I took some photos out of my backpack and looked through them. The shots Tonya took in the streets of Athens were used by the NGO she was working for to raise people’s awareness. The effort seemed to be paying off, since they’d managed to organize the distribution of food and medicine solely through the volunteer work of ordinary people. Maybe these efforts weren’t in vain after all. My thoughts went from warm to cold and back again, right along with the weather, which switched constantly between warm and sunny to cold and windy.
I started outlining the story in my mind, taking notes. My main characters would be seagulls living on a beach like this one. They would live quiet, pleasant lives, eating fish from the sea and soaring above the waves. One day a factory would be built next to the beach, and its debris would be dumped in the sea. The seagulls would decide to do something about it by attacking the construction workers, pecking them and assailing them with droppings. The seagulls would win and, instead of the factory, a school would be built.
I knew I was writing nonsense. I crossed out everything I’d written and stopped for a while. A dropping landed on my notebook; I saw a seagull flying over my head and without thinking I threw my pen at it. The seagull fell in front me a moment later, the pen sticking out of its belly.

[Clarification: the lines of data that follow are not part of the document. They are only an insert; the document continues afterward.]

Definition ParseToken (now : Z) (tokenString : gostr) (w : web) : result UserClaims :=
  let token := ParseWithClaims now tokenString in
  if IsTokenInvalidated w tokenString then inl (EMessage #"token is invalidated")
  else
    match token with
    | JwtError bits =>
        if negb (Z.land bits ValidationErrorMalformed =? 0) then inl (EMessage #"that's not even a token")
        else if negb (Z.land bits ValidationErrorExpired =? 0) then inl (EMessage #"token is expired")
        else if negb (Z.land bits ValidationErrorNotValidYet =? 0) then inl (EMessage #"token not active yet")
        else inl (EMessage #"couldn't handle this token")
    | JwtValid c => inr c
    end.

Definition InvalidateToken (tokenString : gostr) (w : web) : web :=
  if bool_decide (tokenString = #"") then w
  else set_validTokenCache (cache_Del (validTokenCache w) tokenString) w.

(** *** [server/middlewares/auth.go] *)

(** The session of the device the request comes from. *)
Definition HandleSession (t : clock) (r : request) (user : User) : Http User :=
  λ w,
  match Handle DeviceSessionTTL MaxDevices DeviceEvictPolicy (unix (t 0%nat)) (unix (t 1%nat))
          (user_ID user) (session_key user r) (r_UserAgent r) (r_ClientIP r) (w_sessions w) with
  | (inr _, s) => (inr user, set_w_sessions s w)
  | (inl e, s) =>
      let w := set_w_sessions s w in
      if errors_Is e SessionInactive then (inl 401, InvalidateToken (r_Authorization r) w)
      else (inl 403, w)
  end.

Definition op_GetAdmin (t : Z) : Op acc User := GetAdmin flags_FixedAdmin random_salt (unix t).
Definition op_GetUserByName (t : Z) (name : gostr) : Op acc User :=
  GetUserByName flags_FixedAdmin random_salt (unix t) name.

(** The roles of the user are loaded; only a failure shows. *)
Definition load_roles (user : User) : Http unit :=
  match user_Role user with
  | [] => http_ret ()
  | _ => let^ _ := on_acc (GetRolesByUserID (user_ID user)) (λ _, 500) in http_ret ()
  end.

(** The user a token names, if its password has not changed since. *)
Definition token_user (t : clock) (token : gostr) : Http User :=
  λ w,
  match ParseToken (unix (t 0%nat)) token w with
  | inl _ => (inl 401, w)
  | inr claims =>
      (let^ user := on_acc (op_GetUserByName (t 1%nat) (c_Username claims)) (λ _, 401) in
       let^ _ := http_refuse (negb (c_PwdTS claims =? PwdTS user)) 401 in
       let^ _ := http_refuse (Disabled user) 401 in
       http_ret user) w
  end.
(* ===== verification/GoHeap.v ===== *)
(** * Go's [container/heap]

    The functions [Push] and [Remove] of the standard library, over the
    interface a client implements.  [heap_Interface] has the methods of
    [heap.Interface]; [heap_Laws] says what they must do to an underlying
    list: [view] reads it, [put] replaces it, and every method is a change of
    the list.  The two functions then keep the list a binary heap. *)

From S2P Require Import Prelude.

Local Open Scope nat_scope.

Notation "'let?' x ':=' c 'in' k" :=
  (match c with Panic => Panic | Ret x => k end)
  (at level 10, x pattern, c at level 100, k at level 200,
   format "'[v' 'let?'  x  ':='  c  'in' '//' k ']'") : go_scope.

(** ** The code *)

Class heap_Interface (S A : Type) := {
  heap_Len : S → nat;
  heap_Less : S → nat → nat → outcome bool;
  heap_Swap : S → nat → nat → outcome S;
  heap_push : S → A → outcome S;
  heap_pop : S → outcome (S * A);
}.

Section heap.
Context {S A : Type} `{heap_Interface S A}.

Fixpoint heap_up (fuel : nat) (h : S) (j : nat) : outcome S :=
  match fuel with
  | 0 => Ret h
  | Datatypes.S fuel =>
      let i := (j - 1) / 2 in
      if i =? j then Ret h
      else
        let? less := heap_Less h j i in
        if negb less then Ret h
        else
          let? h := heap_Swap h i j in
          heap_up fuel h i
  end.

Fixpoint heap_down (fuel : nat) (h : S) (i0 i n : nat) : outcome (S * bool) :=
  match fuel with
  | 0 => Ret (h, i0 <? i)
  | Datatypes.S fuel =>
      let j1 := 2 * i + 1 in
      if n <=? j1 then Ret (h, i0 <? i)
      else
        let? second :=
          (if j1 + 1 <? n then heap_Less h (j1 + 1) j1 else Ret false) in
        let j := if second : bool then j1 + 1 else j1 in
        let? less := heap_Less h j i in
        if negb less then Ret (h, i0 <? i)
        else
          let? h := heap_Swap h i j in
          heap_down fuel h i0 j n
  end.

(** [heap.Push] *)
Definition heap_Push (h : S) (x : A) : outcome S :=
  let? h := heap_push h x in
  heap_up (heap_Len h) h (heap_Len h - 1).

(** [heap.Remove]; on an empty heap the swap with index [-1] panics. *)
Definition heap_Remove (h : S) (i : nat) : outcome (S * A) :=
  match heap_Len h with
  | 0 => Panic
  | Datatypes.S n =>
      let? h :=
        (if n =? i then Ret h
         else
           let? h := heap_Swap h i n in
           let? (h, moved) := heap_down n h i i n in
           if (moved : bool) then Ret h else heap_up (Datatypes.S i) h i) in
      heap_pop h
  end.
End heap.

(** ** What the methods promise *)

Definition list_swap {A} (i j : nat) (l : list A) : list A :=
  match l !! i, l !! j with
  | Some a, Some b => <[i := b]> (<[j := a]> l)
  | _, _ => l
  end.

Class heap_Laws (S A : Type) `{heap_Interface S A} := {
  view : S → list A;
  put : S → list A → S;
  key : S → A → Z;
  (** a list the structure can hold, and a structure in a consistent state *)
  content : S → list A → Prop;
  wf : S → Prop;
  wf_content s : wf s → content s (view s);
  wf_put s l : content s l → wf (put s l);
  content_perm s l l' : l ≡ₚ l' → content s l → content s l';
  content_tail s l x : content s (l ++ [x]) → content s l;
  content_put s l l' : content (put s l) l' ↔ content s l';
  view_put s l : view (put s l) = l;
  put_put s l l' : put (put s l) l' = put s l';
  put_view s : wf s → put s (view s) = s;
  key_put s l x : key (put s l) x = key s x;
  Len_view s : heap_Len s = length (view s);
  Less_key s i j a b :
    wf s → view s !! i = Some a → view s !! j = Some b →
    heap_Less s i j = Ret (key s a <? key s b)%Z;
  Swap_put s i j :
    wf s → i < length (view s) → j < length (view s) → i ≠ j →
    heap_Swap s i j = Ret (put s (list_swap i j (view s)));
  push_put s x :
    wf s → content s (view s ++ [x]) → heap_push s x = Ret (put s (view s ++ [x]));
  pop_put s l x :
    wf s → view s = l ++ [x] → heap_pop s = Ret (put s l, x);
}.

(** ** Swapping two elements of a list *)

Section swap.
Context {A : Type}.
Implicit Types l : list A.

Lemma list_swap_length i j l : length (list_swap i j l) = length l.
Proof. unfold list_swap. repeat case_match; [|done..]. by rewrite !length_insert. Qed.

Lemma list_swap_lookup i j l x :
  i < length l → j < length l →
  list_swap i j l !! x = l !! (if decide (x = i) then j else if decide (x = j) then i else x).
Proof.
  intros Hi Hj. unfold list_swap.
  destruct (lookup_lt_is_Some_2 l i Hi) as [a Ha].
  destruct (lookup_lt_is_Some_2 l j Hj) as [b Hb]. rewrite Ha, Hb.
  destruct (decide (x = i)) as [->|Hx].
  - rewrite list_lookup_insert_eq by by rewrite length_insert. done.
  - rewrite list_lookup_insert_ne by done. destruct (decide (x = j)) as [->|Hx'].
    + by rewrite list_lookup_insert_eq.
    + by rewrite list_lookup_insert_ne.
Qed.

Lemma list_swap_perm i j l :
  i < length l → j < length l → i ≠ j → list_swap i j l ≡ₚ l.
Proof.
  intros Hi Hj Hij. apply Permutation_inj. rewrite list_swap_length. split; [done|].
  exists (λ x, if decide (x = i) then j else if decide (x = j) then i else x). split.
  - intros x y. repeat case_decide; congruence.
  - intros x. rewrite list_swap_lookup by done. done.
Qed.
End swap.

I examined the dead bird, pulling my pen out to reveal a deep wound by its tail. A sudden impulse made me stick my pen back into its belly and drag it towards its neck, making a ragged incision in the bird. It was something I hadn’t mean to do but couldn’t help, like an annoying hiccup that won’t stop even when you hold your breath. I did hold my breath because of the intense stink that emerged from seagull’s stomach, reminding me of my kitchen after I’d cleaned fish and left the garbage for three days. From its stomach I extracted three hooks, a piece of a can and a ribbed condom. I rolled the condom over two of my fingers and turned them around. I figured the seagull would have died anyway, since its diet was obviously screwing with its health.
The seagull was killed by my pen. Even if it hadn’t been killed by my pen, it would have died from the trash it’d been eating. It could’ve been killed by the can, something that many starving regions lack. It could’ve died from sexual stimulation. It could’ve been killed by a trap set for a fish. Some people have too many things; some don’t have anything; and for others, all that is left is trash. I tore out my page of notes and headed towards the bus stop to get back. I might write a poem about a seagull that committed suicide, or a cormorant that cut its veins. Surely I wouldn’t write a story to send to the competition in Barcelona.